Colunista - Ronaldo Lemos
A perda da implementação do data center do Google do Brasil para o Chile é um evento que deveria acender a luz vermelha no âmbito do governo. Não só o país deixou de receber US$ 150 milhões em investimentos, como isso envia um sinal de cautela para empreendedores que planejam fazer investimentos em tecnologia no país.
O receio faz sentido. Poucas são as empresas que, em sã consciência, assumem o "risco Brasil" derivado da falta de leis sobre internet no país, ainda mais com projetos tão grandes.
É só pensar. Um data center como esse armazena volumes gigantescos de dados pessoais, que incluem e-mails, fotos, vídeos, documentos, agenda, posicionamento geográfico e mais.
Sem leis que estabeleçam como os dados são protegidos, uma empresa com um volume de informações desse porte ficaria exposta a todo tipo de demandas judiciais e administrativas. Haveria uma fila de oficiais de justiça em busca de informações dos usuários ali armazenadas.
Mais do que isso, dada a inexistência de uma lei de proteção de dados no país, o data center não poderia receber dados vindos da Europa, ou mesmo da Argentina, países que têm leis exigindo padrões mínimos de proteção antes de permitir o acesso aos dados dos seus cidadãos.

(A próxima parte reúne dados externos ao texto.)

(** ** The reference checks terminate and are exact *)
Lemma value_size_pos v : (1 <= value_size v)%nat.
Proof. destruct v; simpl; lia. Qed.
Definition fields_size (fs : list (string * Value)) : nat := list_sum ((fun kv => S (value_size kv.2)) <$> fs).
Lemma fields_size_cons k v fs : fields_size ((k, v) :: fs) = (S (value_size v) + fields_size fs)%nat.
Proof. done. Qed.
Lemma obj_get_size fs k v : obj_get fs k = Some v -> (S (value_size v) <= fields_size fs)%nat.
Proof.
  induction fs as [|[k' v'] fs IH]; [done|]. rewrite fields_size_cons. cbn [obj_get]. destruct (String.eqb k' k); [intros [= ->]; lia|].
  intros H%IH. lia.
Qed.
Lemma obj_get_size2 fs k k' v v' : k <> k' -> obj_get fs k = Some v -> obj_get fs k' = Some v' ->
  (S (value_size v) + S (value_size v') <= fields_size fs)%nat.
Proof.
  intros Hk. induction fs as [|[k1 v1] fs IH]; [done|]. rewrite fields_size_cons. cbn [obj_get].
  destruct (String.eqb_spec k1 k) as [H1|H1], (String.eqb_spec k1 k') as [H2|H2]; [congruence|..]; clear H1 H2.
  - intros [= ->] H%obj_get_size. lia.
  - intros H%obj_get_size [= ->]. lia.
  - intros H1 H2. specialize (IH H1 H2). lia.
Qed.
Lemma object_size fs : value_size (VObject fs) = S (fields_size fs).
Proof. done. Qed.
Lemma value_get_size v k x : value_get v k = Some x -> (S (S (value_size x)) <= value_size v)%nat.
Proof. destruct v; try done. rewrite object_size. intros H%obj_get_size. lia. Qed.
Lemma value_index_size v k : (value_size (value_index v k) <= value_size v)%nat.
Proof.
  unfold value_index. destruct (value_get v k) as [x|] eqn:H; simpl; [apply value_get_size in H; lia|apply value_size_pos].
Qed.
Lemma value_index_size2 v k k' : k <> k' -> (value_size (value_index v k) + value_size (value_index v k') <= S (value_size v))%nat.
Proof.
  intros Hk. unfold value_index. pose proof (value_size_pos v).
  destruct (value_get v k) as [x|] eqn:H1, (value_get v k') as [y|] eqn:H2; simpl; try (apply value_get_size in H1; lia);
    try (apply value_get_size in H2; lia); [|lia].
  destruct v as [| | | | |fs]; try done. pose proof (obj_get_size2 fs k k' x y Hk H1 H2) as H3. rewrite object_size. lia.
Qed.
Definition pending_size (l : list (Value * list string)) : nat := list_sum ((fun ef => value_size ef.1) <$> l).
Lemma pending_size_cons e fs l : pending_size ((e, fs) :: l) = (value_size e + pending_size l)%nat.
Proof. done. Qed.
Lemma pending_size_app l1 l2 : pending_size (l1 ++ l2) = (pending_size l1 + pending_size l2)%nat.
Proof. unfold pending_size. by rewrite fmap_app, list_sum_app. Qed.
Lemma receiver_push_size e fs : (pending_size (receiver_push e fs) < value_size e)%nat.
Proof.
  unfold receiver_push. pose proof (value_size_pos e). assert (pending_size [] = 0%nat) as H0 by done.
  destruct (value_get e ".") as [a|] eqn:Ha.
  { apply value_get_size in Ha. pose proof (value_index_size a "left"). destruct (as_str _); rewrite ?pending_size_cons; lia. }
  destruct (value_get e "if-then-else") as [b|] eqn:Hb.
  { apply value_get_size in Hb. pose proof (value_index_size2 b "else" "then" ltac:(done)). rewrite !pending_size_cons. lia. }
  destruct (value_get e "Record") as [r|] eqn:Hr; [|lia]. apply value_get_size in Hr.
  destruct fs as [|f rest]; [lia|]. destruct (value_get r f) as [x|] eqn:Hx; [|lia]. apply value_get_size in Hx. rewrite pending_size_cons. lia.
Qed.

(** The ways an expression can evaluate to [context] or to something found under it: through
    attribute accesses, either branch of a conditional, or a field of a record. *)
Inductive may_reach : Value -> list string -> list string -> Prop :=
| reach_context e fs : is_context e = true -> may_reach e fs fs
| reach_access e fs access field p :
    is_context e = false -> value_get e "." = Some access -> as_str (value_index access "attr") = Some field ->
    may_reach (value_index access "left") (field :: fs) p -> may_reach e fs p
| reach_branch e fs branches branch p :
    is_context e = false -> value_get e "." = None -> value_get e "if-then-else" = Some branches ->
    branch = "then"%string \/ branch = "else"%string -> may_reach (value_index branches branch) fs p -> may_reach e fs p
| reach_record e f fs record x p :
    is_context e = false -> value_get e "." = None -> value_get e "if-then-else" = None -> value_get e "Record" = Some record ->
    value_get record f = Some x -> may_reach x fs p -> may_reach e (f :: fs) p.
Lemma may_reach_push e fs p : is_context e = false ->
  (may_reach e fs p <-> exists e' fs', (e', fs') ∈ receiver_push e fs /\ may_reach e' fs' p).
Proof.
  intros Hc. unfold receiver_push. split.
  - intros H. destruct H as [|e fs a f p _ Ha Hf H|e fs b k p _ Ha Hb Hk H|e f fs r x p _ Ha Hb Hr Hx H]; [congruence| | |].
    + rewrite Ha, Hf. eexists _, _. split; [left|done].
    + rewrite Ha, Hb. destruct Hk as [-> | ->]; eexists _, _; (split; [|exact H]); [right; left|left].
    + rewrite Ha, Hb, Hr, Hx. eexists _, _. split; [left|done].
  - intros (e' & fs' & Hin & H). destruct (value_get e ".") as [a|] eqn:Ha.
    { destruct (as_str _) as [f|] eqn:Hf; [|by apply not_elem_of_nil in Hin]. apply list_elem_of_singleton in Hin as [= -> ->]. by eapply reach_access. }
    destruct (value_get e "if-then-else") as [b|] eqn:Hb.
    { rewrite !elem_of_cons in Hin. destruct Hin as [[= -> ->]|[[= -> ->]|[]%not_elem_of_nil]].
      - by apply (reach_branch e fs b "else"); [..|right|].
      - by apply (reach_branch e fs b "then"); [..|left|]. }
    destruct (value_get e "Record") as [r|] eqn:Hr; [|by apply not_elem_of_nil in Hin]. destruct fs as [|f rest]; [by apply not_elem_of_nil in Hin|].
    destruct (value_get r f) as [x|] eqn:Hx; [|by apply not_elem_of_nil in Hin]. apply list_elem_of_singleton in Hin as [= -> ->]. by eapply reach_record.
Qed.
Definition safe_receiver (m : ManifestV2) (ef : Value * list string) : Prop := forall p, may_reach ef.1 ef.2 p -> undeclared m p = None.
Lemma safe_receiver_push m e fs : is_context e = false ->
  (safe_receiver m (e, fs) <-> Forall (safe_receiver m) (receiver_push e fs)).
Proof.
  intros Hc. unfold safe_receiver. rewrite Forall_forall. simpl. setoid_rewrite (may_reach_push e fs _ Hc). split.
  - intros H [e' fs'] Hin p Hp. apply H. by exists e', fs'.
  - intros H p (e' & fs' & Hin & Hp). exact (H (e', fs') Hin p Hp).
Qed.
Lemma safe_receiver_context m e fs : is_context e = true -> (safe_receiver m (e, fs) <-> undeclared m fs = None).
Proof.
  intros Hc. unfold safe_receiver. simpl. split; [intros H; apply H; by constructor|]. intros H p Hp. destruct Hp; congruence.
Qed.
Lemma receiver_loop_spec m path fuel : forall pending, (pending_size pending <= fuel)%nat ->
  exists r, receiver_loop fuel m path pending = Some r /\ decides r (Forall (safe_receiver m) pending).
Proof.
  induction fuel as [|fuel IH]; intros [|[e fs] rest] Hf.
  - exists (Ok ()). split; [done|]. split; [|done]. split; [constructor|done].
  - rewrite pending_size_cons in Hf. pose proof (value_size_pos e). lia.
  - exists (Ok ()). split; [done|]. split; [|done]. split; [constructor|done].
  - rewrite pending_size_cons in Hf. cbn [receiver_loop].
    pose proof (value_size_pos e). setoid_rewrite Forall_cons. destruct (is_context e) eqn:Hc.
    + setoid_rewrite (safe_receiver_context m e fs Hc). destruct (undeclared m fs) as [f|] eqn:Hu.
      * eexists. split; [done|]. split; [|done]. split; [done|]. by intros [? _].
      * destruct (IH rest) as (r & Hr & Hd); [lia|]. exists r. split; [done|]. eapply decides_iff; [exact Hd|]. tauto.
    + setoid_rewrite (safe_receiver_push m e fs Hc). destruct (IH (receiver_push e fs ++ rest)) as (r & Hr & Hd).
      { pose proof (receiver_push_size e fs) as Hp. rewrite pending_size_app. lia. }
      exists r. split; [done|]. eapply decides_iff; [exact Hd|]. by rewrite Forall_app.
Qed.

Nesse cenário, o projeto de proteção aos dados pessoais é só o primeiro passo. Seria necessária também a aprovação do Marco Civil da Internet, lei que cria regras claras, por exemplo, com relação à requisição dos dados por oficiais de justiça. Ou ainda, repensar a lei de direitos autorais, tratando da questão do armazenamento de conteúdos gerados de terceiros, como acontece nas redes sociais ou no YouTube.
São mudanças legais que não custariam um centavo para o Tesouro nacional, mas que trariam impacto positivo imediato para a economia digital do país. Custa a acreditar que foi preciso uma década para se perceber a importância dessas mudanças e nosso atraso mesmo em relação a outros países latinos.
O futuro da criação de valor e conhecimento na rede está ligado à regulamentação desses pontos. A economia da internet gravita hoje em torno da computação em nuvem ("cloud computing") e da onda emergente do "big data" (análise de grandes volumes de dados).
Nenhum deles encontra ambiente favorável para se desenvolver em nosso país.
Ronaldo Lemos é diretor do Centro de Tecnologia e Sociedade da FGV e do Creative Commons no Brasil. É professor titular e coordenador da área de Propriedade Intelectual da Escola de Direito da FGV-RJ. Foi professor visitante da Universidade de Princeton. Mestre em direito por Harvard e doutor em direito pela USP, é autor de livros como "Tecnobrega: o Pará Reiventando o Negócio da Música" (Aeroplano). Escreve às segundas na versão impressa de "Ilustrada".